- Entries supplied
* * * *

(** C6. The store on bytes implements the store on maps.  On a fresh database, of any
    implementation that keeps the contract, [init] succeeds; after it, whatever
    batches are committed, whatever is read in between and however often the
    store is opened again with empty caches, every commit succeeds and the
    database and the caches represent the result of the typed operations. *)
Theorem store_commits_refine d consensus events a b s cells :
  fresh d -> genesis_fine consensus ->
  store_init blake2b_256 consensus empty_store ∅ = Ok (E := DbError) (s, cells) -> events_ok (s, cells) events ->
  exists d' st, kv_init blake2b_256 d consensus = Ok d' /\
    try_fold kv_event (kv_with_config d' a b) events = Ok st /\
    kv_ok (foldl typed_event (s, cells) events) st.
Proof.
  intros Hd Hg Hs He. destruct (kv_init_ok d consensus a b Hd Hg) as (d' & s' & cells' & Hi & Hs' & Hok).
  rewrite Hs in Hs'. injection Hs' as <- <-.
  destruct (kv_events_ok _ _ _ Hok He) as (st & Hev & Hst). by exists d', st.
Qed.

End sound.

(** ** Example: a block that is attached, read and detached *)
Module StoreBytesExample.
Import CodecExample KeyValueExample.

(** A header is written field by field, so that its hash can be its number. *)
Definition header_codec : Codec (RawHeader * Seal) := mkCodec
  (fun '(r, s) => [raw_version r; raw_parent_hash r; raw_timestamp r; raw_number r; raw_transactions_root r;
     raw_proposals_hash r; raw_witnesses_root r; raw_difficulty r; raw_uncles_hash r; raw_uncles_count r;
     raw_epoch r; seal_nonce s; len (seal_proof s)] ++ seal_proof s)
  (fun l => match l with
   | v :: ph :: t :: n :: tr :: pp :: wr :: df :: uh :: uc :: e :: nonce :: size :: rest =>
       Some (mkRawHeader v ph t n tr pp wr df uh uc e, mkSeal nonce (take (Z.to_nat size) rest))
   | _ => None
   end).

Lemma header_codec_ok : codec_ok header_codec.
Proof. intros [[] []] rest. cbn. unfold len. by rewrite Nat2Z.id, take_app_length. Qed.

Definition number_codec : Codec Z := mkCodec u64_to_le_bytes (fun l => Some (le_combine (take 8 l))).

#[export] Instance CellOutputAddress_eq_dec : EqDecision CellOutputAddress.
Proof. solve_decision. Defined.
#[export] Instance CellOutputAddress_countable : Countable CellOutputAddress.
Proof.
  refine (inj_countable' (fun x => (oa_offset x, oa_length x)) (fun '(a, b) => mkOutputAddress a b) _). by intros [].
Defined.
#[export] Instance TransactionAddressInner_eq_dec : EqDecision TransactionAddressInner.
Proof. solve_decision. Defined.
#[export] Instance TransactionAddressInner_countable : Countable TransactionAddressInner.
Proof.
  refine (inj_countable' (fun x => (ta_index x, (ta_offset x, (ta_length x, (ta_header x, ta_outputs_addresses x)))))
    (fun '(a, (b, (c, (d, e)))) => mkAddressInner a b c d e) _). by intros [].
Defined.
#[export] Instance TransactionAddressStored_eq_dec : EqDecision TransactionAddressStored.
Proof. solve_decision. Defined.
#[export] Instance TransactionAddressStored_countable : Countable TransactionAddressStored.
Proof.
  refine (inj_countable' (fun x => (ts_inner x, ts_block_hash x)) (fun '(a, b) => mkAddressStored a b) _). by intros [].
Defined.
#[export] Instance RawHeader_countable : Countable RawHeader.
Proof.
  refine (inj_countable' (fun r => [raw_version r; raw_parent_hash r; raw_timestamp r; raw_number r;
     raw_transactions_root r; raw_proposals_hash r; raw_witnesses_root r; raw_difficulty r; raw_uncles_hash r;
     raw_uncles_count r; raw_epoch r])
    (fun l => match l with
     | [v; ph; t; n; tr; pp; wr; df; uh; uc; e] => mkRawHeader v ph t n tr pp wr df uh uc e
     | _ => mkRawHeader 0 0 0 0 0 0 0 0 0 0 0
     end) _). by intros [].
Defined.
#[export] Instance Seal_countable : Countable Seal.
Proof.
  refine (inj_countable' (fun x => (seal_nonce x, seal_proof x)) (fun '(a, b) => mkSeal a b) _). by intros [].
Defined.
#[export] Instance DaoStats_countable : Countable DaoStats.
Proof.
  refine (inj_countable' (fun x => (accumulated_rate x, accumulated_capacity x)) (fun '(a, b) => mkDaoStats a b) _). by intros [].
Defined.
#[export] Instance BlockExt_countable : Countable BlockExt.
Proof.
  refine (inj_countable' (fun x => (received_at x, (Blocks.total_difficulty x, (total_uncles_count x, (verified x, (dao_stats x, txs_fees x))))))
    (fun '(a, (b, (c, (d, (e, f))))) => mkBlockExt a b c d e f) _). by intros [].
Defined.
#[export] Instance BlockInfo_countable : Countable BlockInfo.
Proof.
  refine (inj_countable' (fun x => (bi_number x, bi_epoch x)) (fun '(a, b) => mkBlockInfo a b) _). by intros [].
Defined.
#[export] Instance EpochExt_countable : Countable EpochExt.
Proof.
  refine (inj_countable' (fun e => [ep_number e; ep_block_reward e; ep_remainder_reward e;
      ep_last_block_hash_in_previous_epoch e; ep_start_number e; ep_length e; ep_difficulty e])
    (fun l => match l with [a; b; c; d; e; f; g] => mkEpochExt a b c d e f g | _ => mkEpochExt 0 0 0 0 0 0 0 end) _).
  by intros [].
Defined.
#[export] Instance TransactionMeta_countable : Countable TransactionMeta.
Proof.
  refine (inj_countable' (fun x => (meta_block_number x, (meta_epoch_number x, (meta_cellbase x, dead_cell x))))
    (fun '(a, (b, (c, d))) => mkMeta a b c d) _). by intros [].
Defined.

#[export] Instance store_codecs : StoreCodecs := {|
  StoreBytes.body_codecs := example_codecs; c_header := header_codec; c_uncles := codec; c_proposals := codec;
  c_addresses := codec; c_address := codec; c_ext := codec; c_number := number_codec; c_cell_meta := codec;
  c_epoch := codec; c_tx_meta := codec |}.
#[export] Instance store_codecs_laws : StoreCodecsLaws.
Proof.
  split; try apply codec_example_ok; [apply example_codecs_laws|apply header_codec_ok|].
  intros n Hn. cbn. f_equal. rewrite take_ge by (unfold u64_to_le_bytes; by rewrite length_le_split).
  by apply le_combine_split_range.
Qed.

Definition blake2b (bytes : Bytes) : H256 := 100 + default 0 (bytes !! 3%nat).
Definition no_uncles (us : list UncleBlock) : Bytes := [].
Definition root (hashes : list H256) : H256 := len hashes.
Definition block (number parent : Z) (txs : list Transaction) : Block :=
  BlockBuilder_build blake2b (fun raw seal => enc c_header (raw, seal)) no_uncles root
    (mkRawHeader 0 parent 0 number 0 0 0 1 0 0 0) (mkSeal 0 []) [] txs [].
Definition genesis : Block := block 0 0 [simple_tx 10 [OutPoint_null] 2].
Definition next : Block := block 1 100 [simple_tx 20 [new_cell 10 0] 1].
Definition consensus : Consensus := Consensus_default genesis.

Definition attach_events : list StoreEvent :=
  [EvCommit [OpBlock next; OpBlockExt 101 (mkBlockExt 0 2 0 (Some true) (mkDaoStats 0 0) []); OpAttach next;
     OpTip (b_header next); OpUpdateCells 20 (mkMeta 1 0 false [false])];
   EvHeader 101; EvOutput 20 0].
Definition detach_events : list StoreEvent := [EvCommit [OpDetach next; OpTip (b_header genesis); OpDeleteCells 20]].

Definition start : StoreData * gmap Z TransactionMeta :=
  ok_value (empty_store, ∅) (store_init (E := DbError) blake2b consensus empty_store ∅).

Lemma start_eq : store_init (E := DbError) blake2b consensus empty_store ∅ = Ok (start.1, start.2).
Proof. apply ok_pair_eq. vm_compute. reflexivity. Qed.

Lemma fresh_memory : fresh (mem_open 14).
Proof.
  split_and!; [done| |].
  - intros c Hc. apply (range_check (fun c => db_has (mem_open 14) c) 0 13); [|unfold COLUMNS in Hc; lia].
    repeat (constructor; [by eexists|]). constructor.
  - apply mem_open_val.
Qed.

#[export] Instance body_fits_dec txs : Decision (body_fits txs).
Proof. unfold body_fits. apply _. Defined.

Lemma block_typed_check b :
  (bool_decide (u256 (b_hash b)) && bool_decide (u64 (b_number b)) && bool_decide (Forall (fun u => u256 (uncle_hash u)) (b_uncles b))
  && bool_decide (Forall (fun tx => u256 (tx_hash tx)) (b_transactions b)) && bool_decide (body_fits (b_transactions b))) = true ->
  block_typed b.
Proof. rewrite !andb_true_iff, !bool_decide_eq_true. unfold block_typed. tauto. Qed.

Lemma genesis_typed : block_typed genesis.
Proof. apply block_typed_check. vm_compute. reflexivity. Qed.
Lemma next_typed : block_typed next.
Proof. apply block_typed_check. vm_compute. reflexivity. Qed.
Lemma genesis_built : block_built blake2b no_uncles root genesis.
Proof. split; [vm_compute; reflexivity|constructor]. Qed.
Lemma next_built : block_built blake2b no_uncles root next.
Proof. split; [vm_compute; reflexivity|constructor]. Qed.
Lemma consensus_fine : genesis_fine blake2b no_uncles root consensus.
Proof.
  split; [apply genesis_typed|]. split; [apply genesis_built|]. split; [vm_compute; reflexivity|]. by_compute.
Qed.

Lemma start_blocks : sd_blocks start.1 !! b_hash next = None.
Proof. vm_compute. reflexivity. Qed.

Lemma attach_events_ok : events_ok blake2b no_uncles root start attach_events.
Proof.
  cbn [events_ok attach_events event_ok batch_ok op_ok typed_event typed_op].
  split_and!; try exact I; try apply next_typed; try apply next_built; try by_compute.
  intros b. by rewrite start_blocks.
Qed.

* * * *

- Exercise brief
Return only the number of lines in the entries that contain the string "mkBlockExt".

- Exercise result
2